Lemma traverse_find {B} (f : nat -> Scope -> option B) fuel b ps s :
  tree (scopes s) -> chain (scopes s) b ps -> (b < fuel)%nat ->
  traverse fuel (fun i => sc ← scope_at i; mret (f i sc)) b s = Ret (first_of f (scopes s) ps, s).
Proof.
  intros Ht Hc. set (g := fun i => _).
  assert (Hg : forall i sc, scopes s !! i = Some sc -> g i s = Ret (f i sc, s)).
  { intros i sc Hi. unfold g. by rewrite (bind_ret _ _ _ _ _ (scope_at_ret _ _ _ Hi)). }
  revert fuel. induction Hc as [b sc Hb Hp|b sc p ps Hb Hp Hc IH]; intros [|fuel] Hf; try lia;
    cbn [first_of]; rewrite Hb; cbn [mbind option_bind]; pose proof (Hg b sc Hb) as Hstep.
  - destruct (f b sc); [by apply traverse_found|]. by rewrite (traverse_up _ _ _ _ _ _ Hstep Hb), Hp.
  - destruct (f b sc); [by apply traverse_found|]. rewrite (traverse_up _ _ _ _ _ _ Hstep Hb), Hp.
    apply IH. pose proof (Ht _ _ _ Hb Hp). lia.
Qed.

Lemma lowers_find {B} P k d (f : nat -> Scope -> option B) b s (Q : option B -> Lowerer -> Prop) :
  wf P k d s -> (b < length (scopes s))%nat ->
  (forall o, (forall x, o = Some x -> exists i sc, scopes s !! i = Some sc /\ f i sc = Some x) -> Q o s) ->
  lowers (traverse_scopes_from b (fun i => sc ← scope_at i; mret (f i sc))) s Q.
Proof.
  intros Hw Hb HQ. destruct (chain_exists (scopes s) b) as [ps Hc]; [by eapply wf_tree|done|].
  apply lowers_bind, lowers_gets. eexists _, _. split; [apply traverse_find; [by eapply wf_tree|done|lia]|].
  apply HQ. intros x. apply first_of_found.
Qed.

(** ** Defers *)

Fixpoint emit_all (ops : list Vuir.Opcode) s : Lowerer :=
  match ops with [] => s | op :: ops => emit_all ops (emitted op s) end.

Lemma emit_all_scopes ops s : scopes (emit_all ops s) = scopes s.
Proof. revert s. induction ops as [|op ops IH]; intros s; [done|]. simpl. by rewrite IH. Qed.

(** [append_defers] emits what is pending between the two scopes, the innermost first. *)
Definition defer_step (stop scope : nat) : M (option unit) :=
  sc ← scope_at scope;
  match sc with
  | Scope_Defer _ body span => inst scope (Vuir.Defer body span) ;; mret None
  | _ => mret (if (scope =? stop)%nat then Some tt else None)
  end.

Lemma defer_step_run stop i sc s :
  scopes s !! i = Some sc -> Z.of_nat (count s + length (deferred (scopes s) i)) <= 0xffffffff ->
  defer_step stop i s =
    Ret (match deferred (scopes s) i with [] => if decide (i = stop) then Some tt else None | _ => None end,
         emit_all (deferred (scopes s) i) s).
Proof.
  intros Hi. unfold defer_step, deferred. rewrite (bind_ret _ _ _ _ _ (scope_at_ret _ _ _ Hi)), Hi.
  destruct sc as [| | | |p body span]; intros Hn; try (by destruct (Nat.eqb_spec i stop), (decide (i = stop))).
  cbn [length] in Hn. unfold inst. erewrite bind_ret; [|erewrite bind_ret; [done|apply inst_id_ret; lia]]. done.
Qed.

Lemma traverse_defers fuel b ps stop s :
  tree (scopes s) -> chain (scopes s) b ps -> (b < fuel)%nat ->
  Z.of_nat (count s + length (pending_defers (scopes s) stop ps)) <= 0xffffffff ->
  exists o, traverse fuel (defer_step stop) b s = Ret (o, emit_all (pending_defers (scopes s) stop ps) s).
Proof.
  assert (Hshape : forall l i, deferred l i = [] \/ exists op, deferred l i = [op]).
  { intros l i. unfold deferred. destruct (l !! i) as [[]|]; eauto. }
  remember (scopes s) as l eqn:Hs. intros Ht Hc. revert fuel s Hs.
  induction Hc as [b sc Hb Hp|b sc p ps Hb Hp Hc IH]; intros [|fuel] s -> Hf Hn; try lia;
    cbn [pending_defers] in *; pose proof (defer_step_run stop b sc s Hb) as Hstep;
    (destruct (Hshape (scopes s) b) as [Hd|[op Hd]]; rewrite Hd in *; cbn [length app emit_all] in *;
      specialize (Hstep ltac:(lia))).
  - destruct (decide (b = stop)); [eexists; by apply traverse_found|].
    rewrite (traverse_up _ _ _ _ _ _ Hstep Hb), Hp. by eexists.
  - rewrite (traverse_up _ _ _ _ _ sc Hstep Hb), Hp. by eexists.
  - destruct (decide (b = stop)); [eexists; by apply traverse_found|].
    rewrite (traverse_up _ _ _ _ _ _ Hstep Hb), Hp. pose proof (Ht _ _ _ Hb Hp). apply IH; [done|lia|done].
  - rewrite (traverse_up _ _ _ _ _ sc Hstep Hb), Hp. pose proof (Ht _ _ _ Hb Hp). apply IH; [done|lia|].
    simpl. rewrite length_app. simpl. lia.
Qed.

Lemma append_defers_run b ps stop s :
  tree (scopes s) -> chain (scopes s) b ps ->
  Z.of_nat (count s + length (pending_defers (scopes s) stop ps)) <= 0xffffffff ->
  append_defers b stop s = Ret (tt, emit_all (pending_defers (scopes s) stop ps) s).
Proof.
  intros Ht Hc Hn. destruct (traverse_defers (S (length (scopes s))) b ps stop s) as [o Ho]; [done|done| |done|].
  { destruct (chain_lookup _ _ _ b Hc) as [sc Hsc%lookup_lt_Some]; [|lia].
    destruct (chain_head _ _ _ Hc) as [ps' ->]. by left. }
  change (append_defers b stop) with (traverse_scopes_from b (defer_step stop) ;; mret tt).
  rewrite (bind_ret _ _ s o (emit_all (pending_defers (scopes s) stop ps) s)); [done|exact Ho].
Qed.

Lemma wf_emit_all P k d ops s :
  wf P k d s -> (length ops <= k)%nat -> Forall (emit_ok P s) ops -> Forall (fun op => op <> Vuir.Invalid) ops ->
  wf P (k - length ops) d (emit_all ops s) /\ keeps s (emit_all ops s).
Proof.
  revert k s. induction ops as [|op ops IH]; intros k s Hw Hk He Hv; cbn [emit_all length] in *.
  { rewrite Nat.sub_0_r. by split. }
  apply Forall_cons in He as [He Hes], Hv as [Hv Hvs].
  assert (Hl : lowers (inst_id 0 op) s (fun _ s' => s' = emitted op s /\ wf P (k - 1) d s' /\ keeps s s')).
  { eexists _, _. split; [eapply inst_id_run; [done|lia]|]. split; [done|].
    assert (lowers (inst_id 0 op) s (fun _ s' => wf P (k - 1) d s' /\ keeps s s')) as (i & s' & Hrun & HQ).
    { eapply lowers_inst_id; [done|lia|done|done|]. auto. }
    erewrite inst_id_run in Hrun; [|done|lia]. by injection Hrun as <- <-. }
  destruct Hl as (_ & s' & _ & -> & Hw' & K).
  destruct (IH (k - 1)%nat (emitted op s)) as [Hw2 K2]; [done|lia| |done|].
  { eapply Forall_impl; [exact Hes|]. intros op' [Eu El Eb Ej]. destruct K as [G _].
    split; [by eapply refs_grow|by eapply refs_grow|by eapply ids_grow|].
    eapply jump_ok_mono; [|exact Ej]. intros j t. by apply kind_grows. }
  replace (k - S (length ops))%nat with (k - 1 - length ops)%nat by lia. split; [done|by etrans].
Qed.

Lemma pending_defers_in l stop ps op :
  op ∈ pending_defers l stop ps -> exists i p body span, l !! i = Some (Scope_Defer p body span) /\ op = Vuir.Defer body span.
Proof.
  induction ps as [|i ps IH]; cbn [pending_defers]; [by intros ?%not_elem_of_nil|]. unfold deferred.
  destruct (l !! i) as [[| | | |p body span]|] eqn:Hi; try (destruct (decide _); [by intros ?%not_elem_of_nil|done]).
  intros [->%list_elem_of_singleton|Hop]%elem_of_app; [|auto]. by exists i, p, body, span.
Qed.

Lemma lowers_append_defers P k d b stop s (Q : unit -> Lowerer -> Prop) :
  wf P k d s -> (b < length (scopes s))%nat -> (D <= k)%nat ->
  (forall s', wf P (k - D) d s' -> keeps s s' -> Q tt s') -> lowers (append_defers b stop) s Q.
Proof.
  intros Hw Hb Hk HQ. destruct (chain_exists (scopes s) b) as [ps Hc]; [by eapply wf_tree|done|].
  assert (Hn : (length (pending_defers (scopes s) stop ps) <= D)%nat).
  { etrans; [eapply pending_defers_length; [by eapply wf_tree|done]|]. etrans; [apply defers_bound|].
    pose proof (wf_defers _ _ _ _ _ Hw). lia. }
  eexists _, _. split; [apply append_defers_run; [by eapply wf_tree|done|]|].
  { pose proof (wf_room _ _ _ _ _ Hw). lia. }
  destruct (wf_emit_all P k d (pending_defers (scopes s) stop ps) s) as [Hw' K]; [done|lia| | |].
  - apply Forall_forall. intros op (i & p & body & span & Hi & ->)%pending_defers_in.
    apply (wf_scopes _ _ _ _ _ Hw) in Hi as [_ Hbody]. by split; simpl.
  - apply Forall_forall. by intros op (i & p & body & span & Hi & ->)%pending_defers_in.
  - apply HQ; [|done]. eapply wf_le; [| |exact Hw']; lia.
Qed.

**REQUIRED ACTION**
Could you copy each line of the material that holds "induction"?

**RESPONSE BELOW**
  revert fuel. induction Hc as [b sc Hb Hp|b sc p ps Hb Hp Hc IH]; intros [|fuel] Hf; try lia;
Proof. revert s. induction ops as [|op ops IH]; intros s; [done|]. simpl. by rewrite IH. Qed.
  induction Hc as [b sc Hb Hp|b sc p ps Hb Hp Hc IH]; intros [|fuel] s -> Hf Hn; try lia;
  revert k s. induction ops as [|op ops IH]; intros k s Hw Hk He Hv; cbn [emit_all length] in *.
  induction ps as [|i ps IH]; cbn [pending_defers]; [by intros ?%not_elem_of_nil|]. unfold deferred.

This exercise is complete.